I remember when we learned he was dying. He took it as he had lived: calmly, objectively, with his mind focused on what work he could complete in the time he had left, and making sure he said good-bye to everyone he needed to, and seeing to it that we were all in agreement about the funeral arrangements. During the entire six months, I didn’t hear a single word escape his lips that could possibly be construed as self-pitying, except once. One day he said, “I won’t be able to read the rest of Steve’s books.”
It broke my heart.
I hope your father’s passing was peaceful. He sounds like a good man. My condolences.
No matter how recent or long ago it was, I’m sorry for your loss.
Peaceful is the way to go.
I have specifically thought about your books, wondering if I will see them completed. If I die first, I won’t know that I missed them. I don’t have any other series that I wonder about completing that way.
He sounds like someone I would have liked to meet.
Hopefully, it’s not death once again looming in your circles.
It’s a huge blessing to have had parents like this – people of principle, interested in your work, *and* totally badass. Their existence alone is a huge win for the human species, and for you. Loss is impossibly hard to bear, but still… I try to think of the existence of every awesome person as a victory.
Well, that’s gut-wrenching. I’m sorry. From what I’ve read (here and elsewhere) it sounds like he had full life. I’m sure you still miss him like hell, though.

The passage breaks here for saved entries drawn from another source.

(** * Dropcomplete: a shallow embedding of [src/dropcomplete.ts]

    The widget is a TypeScript class whose methods mutate [this] and the DOM.
    Each method is embedded as a function from the state before the call to
    the state after it.  Item objects are compared by reference ([===]) in the
    source, so an item is represented by its reference and its fields are read
    through a store.  The caller-supplied callbacks [fetch] and [onSelect] are
    opaque: their invocations are recorded, and the result callback that
    [startFetch] hands to [fetch] is a separate transition that may be taken at
    any later time. *)

From Stdlib Require Import ZArith List String Bool Arith Lia.
Import ListNotations.

Local Open Scope string_scope.
Local Open Scope list_scope.

(** ** Items and the object store *)

(** A reference to an item object; [===] on items is equality of references. *)
Definition ref := nat.

(** [interface DropcompleteItem { label?: string; group?: string }] *)
Record DropcompleteItem := mkItem {
  label : option string;
  group : option string
}.

(** The store of item objects.  A JavaScript reference never dangles, so the
    store is total. *)
Definition Heap := ref -> DropcompleteItem.

(** JavaScript truthiness of an optional string: [undefined] and the empty
    string are falsy. *)
Definition truthy_string (s : option string) : bool :=
  match s with
  | Some EmptyString => false
  | Some _ => true
  | None => false
  end.

(** Truthiness of [T | undefined] where [T] is an object type. *)
Definition truthy_ref (r : option ref) : bool :=
  match r with
  | Some _ => true
  | None => false
  end.

(** [a === b] on values of type [T | undefined]. *)
Definition same_ref (a b : option ref) : bool :=
  match a, b with
  | Some x, Some y => Nat.eqb x y
  | None, None => true
  | _, _ => false
  end.

(** [items[i]]: an index outside the array reads [undefined]; nothing is
    raised. *)
Definition item_at (l : list ref) (i : Z) : option ref :=
  if (i <? 0)%Z then None else nth_error l (Z.to_nat i).

(** ** The DOM, as far as the widget touches it *)

(** A [div] built by the widget or by a renderer: its text, its class list
    and, when [update] attached one, the item its click listener closes over.
    A renderer is taken to build a new node on every call, as the two
    renderers of the class do, and [classList_add] and [add_click] act on
    that new node.  A node that an overriding renderer returned a second
    time would still carry the classes and listeners of the first time, so
    the statements that render twice fix the renderers of the class. *)
Record Element := mkElement {
  textContent : string;
  classList : list string;
  click : option ref
}.
(** C10, amended.  In the tiling script path validation runs before
    parameter validation.  For every command line argparse accepts whose
    input, model and postprocess files exist, whose path validation
    passes (the output directory is there or can be made) and whose
    parameters are out of range: [main] ends with status 1 on the
    [ValueError] of the parameter, and leaves the file system as path
    validation left it, which is with the output directory made by
    [mkdir(parents=True, exist_ok=True)] unless the output goes to the
    current directory. *)
Theorem output_dir_made_before_parameters_fail
    (sys_argv : list string) (fs : FS) (parse_launch : Gst.Launcher)
    (a : Tiling.Namespace) (e : exn) :
  Tiling.parse_args (tl sys_argv) = Ok a ->
  tiling_files_exist a fs ->
  fst (Tiling._validate_paths a fs) = Ok tt ->
  Tiling._validate_parameters a = Raise e ->
  Tiling.main sys_argv fs parse_launch =
    (Exit 1, tiling_check_parameters e, snd (Tiling._validate_paths a fs))
  /\ (exists msg, e = ValueError msg)
  /\ (tiling_output_dir a <> Path_of "." ->
      snd (Tiling._validate_paths a fs) = snd (mkdir fs (tiling_output_dir a))
      /\ is_dir (snd (Tiling._validate_paths a fs)) (tiling_output_dir a) = true)
  /\ (tiling_output_dir a = Path_of "." -> snd (Tiling._validate_paths a fs) = fs).
Proof.
  intros Hparse Hfiles Hpaths Hparams.
  assert (Hval : exists msg, e = ValueError msg).
  { rewrite validate_parameters_violated in Hparams.
    destruct (violated a); [discriminate |]. injection Hparams as <-. eauto. }
  split; [| split; [exact Hval | split]].
  - unfold Tiling.main, Tiling.__init__. rewrite Hparse. cbn [Tiling.args].
    destruct (Tiling._validate_paths a fs) as [[[] | e'] fs']; [| discriminate].
    rewrite Hparams. destruct Hval as [msg ->]. reflexivity.
  - intros Hdir. rewrite (tiling_validate_paths_mkdir a fs Hfiles) in Hpaths |- *.
    rewrite bool_decide_eq_false_2 in Hpaths |- * by exact Hdir.
    split; [reflexivity |].
    destruct (mkdir fs (tiling_output_dir a)) as [[[] | e'] fs'] eqn:Hmk;
      [| discriminate].
    cbn [snd]. exact (mkdir_is_dir _ _ _ Hmk).
  - intros Hdir. rewrite (tiling_validate_paths_mkdir a fs Hfiles).
    rewrite bool_decide_eq_true_2 by exact Hdir. reflexivity.
Qed.

End ValidationOrder.

Definition tiles_x_21 : list string :=
  ["detection_tiling_pipeline.py"; "--input"; "in.mp4"; "--output"; "out/o.mp4";
   "--hef"; "model.hef"; "--postprocess-so"; "post.so"; "--tiles-x"; "21"].

(** [--tiles-x 21] with the output in [out/], which is not there yet:
    the run fails on tiles-x and leaves the directory [out] behind. *)
Lemma out_left_behind :
  Tiling.main (H := Sample.builtins) tiles_x_21 Sample.fs0 (Sample.launch []) =
    (Exit 1,
     tiling_check_parameters (ValueError "tiles-x must be between 1 and 20, got 21"),
     snd (Tiling._validate_paths (Tiling.set_tiles_x 21 Sample.tiling_args) Sample.fs0))
  /\ is_dir (snd (Tiling._validate_paths (Tiling.set_tiles_x 21 Sample.tiling_args)
                    Sample.fs0)) (Path_of "out") = true
  /\ is_dir Sample.fs0 (Path_of "out") = false.
Proof.
  destruct (output_dir_made_before_parameters_fail (H := Sample.builtins)
              tiles_x_21 Sample.fs0 (Sample.launch [])
              (Tiling.set_tiles_x 21 Sample.tiling_args)
              (ValueError "tiles-x must be between 1 and 20, got 21"))
    as (Hmain & _ & Hdir & _).
  - vm_compute. reflexivity.
  - repeat split; vm_compute; reflexivity.
  - vm_compute. reflexivity.
  - vm_compute. reflexivity.
  - split; [exact Hmain |]. split; [| vm_compute; reflexivity].
    apply Hdir. vm_compute. discriminate.
Defined.

Definition output_below_a_file : list string :=
  ["detection_tiling_pipeline.py"; "--input"; "in.mp4"; "--output"; "in.mp4/o.mp4";
   "--hef"; "model.hef"; "--postprocess-so"; "post.so"; "--tiles-x"; "21"].

(** The three files exist and tiles-x is out of range, but the output is
    to go below [in.mp4], which is a file: [mkdir] fails, [main] ends
    with status 1 on that error, not on tiles-x, and no directory is
    made. *)
Lemma output_dir_not_made :
  Tiling.parse_args (H := Sample.builtins) (tl output_below_a_file) =
    Ok (Tiling.set_tiles_x 21 (Tiling.set_output "in.mp4/o.mp4" Sample.tiling_args))
  /\ exists_ Sample.fs0 (Path_of "in.mp4") = true
  /\ exists_ Sample.fs0 (Path_of "model.hef") = true
  /\ exists_ Sample.fs0 (Path_of "post.so") = true
  /\ Tiling._validate_parameters (H := Sample.builtins)
       (Tiling.set_tiles_x 21 (Tiling.set_output "in.mp4/o.mp4" Sample.tiling_args)) =
     Raise (ValueError "tiles-x must be between 1 and 20, got 21")
  /\ Tiling.main (H := Sample.builtins) output_below_a_file Sample.fs0 (Sample.launch []) =
     (Exit 1,
      [print (nl ++ "[ERROR] Unexpected error: [Errno 17] File exists: 'in.mp4'")],
      Sample.fs0)
  /\ is_dir Sample.fs0 (Path_of "in.mp4") = false.
Proof. vm_compute. repeat split. Qed.

(** ** The queues of the graph description *)

(** A word of a description: not empty, no white space in it. *)
Definition word (w : string) : Prop := no_space w = true /\ w <> EmptyString.

Lemma flush_words (cur : string) : no_space cur = true -> Forall word (flush cur).
Proof.
  intros Hcur. destruct cur as [| c cur]; cbn [flush]; [constructor |].
  constructor; [split; [exact Hcur | discriminate] | constructor].
Qed.

Lemma split_from_words (s : string) :
  forall cur, no_space cur = true -> Forall word (split_from cur s).
Proof.
  induction s as [| c s IH]; intros cur Hcur; cbn [split_from].
  - apply flush_words, Hcur.
  - destruct (isspace c) eqn:Hc.
    + apply Forall_app. split; [apply flush_words, Hcur | apply IH; reflexivity].
    + apply IH. rewrite no_space_app, Hcur. cbn [no_space]. rewrite Hc. reflexivity.
Qed.

Lemma split_word (w : string) : word w -> split w = [w].
Proof.
  intros [Hw Hne]. unfold split. rewrite <- (str_app_nil_r w) at 1.
  rewrite (split_from_no_space w EmptyString EmptyString Hw).
  cbn [append split_from]. destruct w; [contradiction | reflexivity].
Qed.

(** Words joined by single spaces split into the same words. *)
Lemma split_join (ws : list string) : Forall word ws -> split (join " " ws) = ws.
Proof.
  induction ws as [| w ws IH]; intros Hws; [reflexivity |].
  inversion Hws as [| ? ? Hw Hws']; subst.
  destruct ws as [| w' ws]; [apply split_word, Hw |].
  change (join " " (w :: w' :: ws)) with (w ++ String " " (join " " (w' :: ws))).
  unfold split. destruct Hw as [Hw Hne].
  rewrite (split_from_no_space w EmptyString _ Hw).
  cbn [append split_from].
  change (isspace " ") with true. cbv iota.
  fold (split (join " " (w' :: ws))). rewrite (IH Hws').
  destruct w; [contradiction | reflexivity].
Qed.

(** [" ".join(s.split())] has the words of [s]. *)
Lemma split_join_split (s : string) : split (join " " (split s)) = split s.
Proof. apply split_join, split_from_words. reflexivity. Qed.

(** A template is a row of pieces: the text of the f-string and the
    values put into it. *)
Inductive piece :=
| Lit (s : string)
| Arg (s : string).

Definition piece_str (p : piece) : string :=
  match p with
  | Lit s | Arg s => s
  end.

Fixpoint denote (ps : list piece) : string :=
  match ps with
  | [] => EmptyString
  | [p] => piece_str p
  | p :: ps' => piece_str p ++ denote ps'
  end.
(** * VideoRAG cloud pipeline: segmentation, ingestion and retrieval

    A shallow embedding of the [videorag] package
    ([_videoutil/split.py], [_videoutil/asr.py], [_utils.py],
    [_storage/__init__.py], [_op.py]) together with the properties the
    specification states about it.

    Conventions of the embedding:
    - A Python [float] (durations, offsets, similarities) is its exact
      value, a rational [Q].  Sums, differences, quotients and comparisons
      of floats are taken exactly.  The product [end * 1000] of the segment
      id is the product of IEEE 754 binary64 arithmetic ([Py.float_mul]),
      because truncating it and truncating the exact product differ.
    - Python [int] is [Z]; [str] is [string]; [dict] with string keys is
      [gmap string _]; [Optional[T]] is [option T].
    - Functions that touch the file system, the remote services or the
      remote table are written in a state-and-exception monad over [World]. *)

From Stdlib Require Import ZArith QArith Qround Qabs Qpower Qminmax Lqa String Ascii List Lia.
From stdpp Require Import base option list gmap strings pretty sorting.

#[local] Set Warnings "-register-all".

Local Open Scope string_scope.
Local Open Scope list_scope.
Local Open Scope Z_scope.

(** ** Python values and builtins *)

Module Py.

(** JSON-like runtime values ([json.loads], rows returned by the store). *)
Inductive PyVal : Type :=
| PyNone
| PyBool (b : bool)
| PyInt (z : Z)
| PyFloat (q : Q)
| PyStr (s : string)
| PyList (l : list PyVal)
| PyDict (d : gmap string PyVal).

(** Exceptions are identified by the name of their class. *)
Record PyExc : Type := mkExc { exc_class : string; exc_msg : string }.

Inductive Result (A : Type) : Type :=
| Ok (a : A)
| Raise (e : PyExc).
Arguments Ok {A} a.
Arguments Raise {A} e.

(** [bool(v)]: truth value testing, as [or] applies it. *)
Definition truthy (v : PyVal) : bool :=
  match v with
  | PyNone => false
  | PyBool b => b
  | PyInt z => negb (z =? 0)
  | PyFloat q => negb (Qeq_bool q 0)
  | PyStr s => negb (String.eqb s "")
  | PyList l => match l with [] => false | _ => true end
  | PyDict d => negb (bool_decide (d = ∅))
  end.

(** [int(x)] for a float [x]: truncation toward zero. *)
Definition py_int (x : Q) : Z := Z.quot (Qnum x) (Z.pos (Qden x)).

(** *** Binary floating point

    The nearest integer, ties to the even one. *)
Definition rint (x : Q) : Z :=
  let f := Qfloor x in
  match Qcompare (x - inject_Z f) (1 # 2) with
  | Lt => f
  | Gt => f + 1
  | Eq => if Z.even f then f else f + 1
  end.

(** The binary exponent of a positive [x]: [2 ^ ilog2 x <= x < 2 * 2 ^ ilog2 x]. *)
Definition ilog2 (x : Q) : Z :=
  let l := Z.log2 (Qnum x) - Z.log2 (Z.pos (Qden x)) in
  if Qle_bool (Qpower 2 l) x then l else l - 1.

(** The binary64 float nearest to the real [x], ties to the even
    significand: 53 significant bits, and steps of [2 ^ -1074] below the
    normal range.  [round64 x] is [x] when [x] is a float.  The largest
    float is about 1.8e308; no number of seconds or milliseconds comes near
    it, and overflow to infinity is not modelled. *)
Definition round64 (x : Q) : Q :=
  match Qnum x with
  | 0 => 0%Q
  | _ =>
      let e := Z.max (ilog2 (Qabs x) - 52) (-1074) in
      Qred (inject_Z (rint (x / Qpower 2 e)) * Qpower 2 e)
  end.

(** [x * y] on floats: the exact product, rounded to a float. *)
Definition float_mul (x y : Q) : Q := round64 (round64 x * round64 y).

(** A number as Python holds it.  [min(a, b)] returns one of its arguments
    as it is, so [min] of an [int] and a [float] is an [int] or a
    [float]. *)
Inductive Number : Type :=
| NInt (z : Z)
| NFloat (x : Q).

Definition number_value (n : Number) : Q :=
  match n with
  | NInt z => inject_Z z
  | NFloat x => x
  end.

(** [int(n * 1000)]: integer arithmetic is exact; on a float the product
    is a float, which [int] truncates. *)
Definition int_times_1000 (n : Number) : Z :=
  match n with
  | NInt z => z * 1000
  | NFloat x => py_int (float_mul x 1000)
  end.

(** [min(a, b)] and [max(a, b)]: the first argument is kept unless the
    second is strictly smaller (resp. larger). *)
Definition py_min (a b : Q) : Q := if Qlt_le_dec b a then b else a.
Definition py_max (a b : Q) : Q := if Qlt_le_dec a b then b else a.

(** [sep.join(parts)]. *)
Fixpoint join (sep : string) (parts : list string) : string :=
  match parts with
  | [] => ""
  | [p] => p
  | p :: rest => p +:+ sep +:+ join sep rest
  end.

(** [str.zfill]-style left padding with the digit zero. *)
Definition zero_pad (width : nat) (digits : string) : string :=
  string_of_list_ascii (repeat "0"%char (width - String.length digits)) +:+ digits.

(** The format spec [{z:04d}]: sign, then zero padding to a total width
    of four characters. *)
Definition format_04d (z : Z) : string :=
  if z <? 0 then "-" +:+ zero_pad 3 (pretty (Z.abs_N z))
  else zero_pad 4 (pretty (Z.abs_N z)).

(** [str(z)] for an int. *)
Definition str_int (z : Z) : string := pretty z.

End Py.
Import Py.

(** ** [_videoutil/split.py] *)

(** The dataclass [VideoSegment]; its fields [id], [start] and [end] are
    [seg_id], [seg_start] and [seg_end] here. *)
Record VideoSegment : Type := mkVideoSegment {
  seg_id : string;
  seg_start : Q;
  seg_end : Q;
  frames_base64 : list string;
  audio_path : option string
}.

(** What the decoding library exposes of an opened clip: its duration
    (possibly [None]), whether it carries an audio stream, and the encoded
    JPEG payload of the frame shown at a time. *)
Record Clip : Type := mkClip {
  clip_duration : option Q;
  clip_has_audio : bool;
  clip_frame_jpeg : Q -> string
}.

Record VideoSegmenter : Type := mkVideoSegmenter {
  segment_duration : Z;
  frames_per_segment : Z
}.

(** [VideoSegmenter.__init__] *)
Definition VideoSegmenter_init (segment_duration frames_per_segment : Z) : VideoSegmenter :=
  {| segment_duration := Z.max 1 segment_duration;
     frames_per_segment := Z.max 0 frames_per_segment |}.

(** [np.linspace(start, stop, num, endpoint=False)] for [num > 0]. *)
Definition linspace_open (start stop : Q) (num : Z) : list Q :=
  let step := ((stop - start) / inject_Z num)%Q in
  map (fun i : nat => (start + inject_Z (Z.of_nat i) * step)%Q) (seq 0 (Z.to_nat num)).

(** [VideoSegmenter._frame_offsets] *)
Definition _frame_offsets (self : VideoSegmenter) (duration : Q) : list Q :=
  if (frames_per_segment self <=? 0) || Qle_bool duration 0 then []
  else linspace_open 0 (py_max (duration - (1 # 1000)) 0)%Q (frames_per_segment self).

(** [VideoSegmenter._frame_to_base64], on the already encoded payload. *)
Definition _frame_to_base64 (encoded : string) : string :=
  "data:image/jpeg;base64," +:+ encoded.

(** [duration = clip.duration or 0.0] *)
Definition duration_or_zero (d : option Q) : Q :=
  match d with
  | Some q => if Qeq_bool q 0 then 0%Q else q
  | None => 0%Q
  end.

(** [total_segments = int(math.ceil(duration / self.segment_duration))] *)
Definition total_segments (self : VideoSegmenter) (duration : Q) : Z :=
  Qceiling (duration / inject_Z (segment_duration self))%Q.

That’s heart-breaking. It shows such pride in your work, that this was his big regret. For all that this is a sad memory, I hope that you are also able to find comfort in it.
My condolences on your loss.
Please send this story to G.R.R. Martin because at 49, I might die before he finishes those books! =]
Seriously though, sorry for your loss. My father is 87 and wonder how I will ever live in a world without him. I also think perhaps, he is reading over your shoulder. Peace to you. What an incredible story of love between father and child,
Having lost both my parents, I can understand your sadness.
I am confused though–why would the highest form of approval (i.e. approbation) be “unscientific”? For someone totally objective, I would have thought it would be the opposite.
Blech. DISapprobation. *glares at fingers* Fixing. Thanks.
We most of us end as orphans. But it’s very good to see your father could be subjective about one thing,at least. Sympathies.
We lost my dad in 2014 to the same exact thing. He only made it from diagnosis four months, but he handled the ordeal with great dignity and even humor. I didn’t have any books published or forthcoming, but he was sad to miss meeting my first child, a son I named after him, by two months. I got to tell him the name.
I would prefer that he did not die at all, but those four months were a blessing in their own way. I spoke to my dad every day during that period, even when he could no longer answer. I guess his last lesson to me was teaching me how to go out. When my time comes, I will remember how he handled it.
My condolences. My father died quite suddenly, after work one day. At 80, I am afraid I will not see the last of the Vlad series either. Get with it.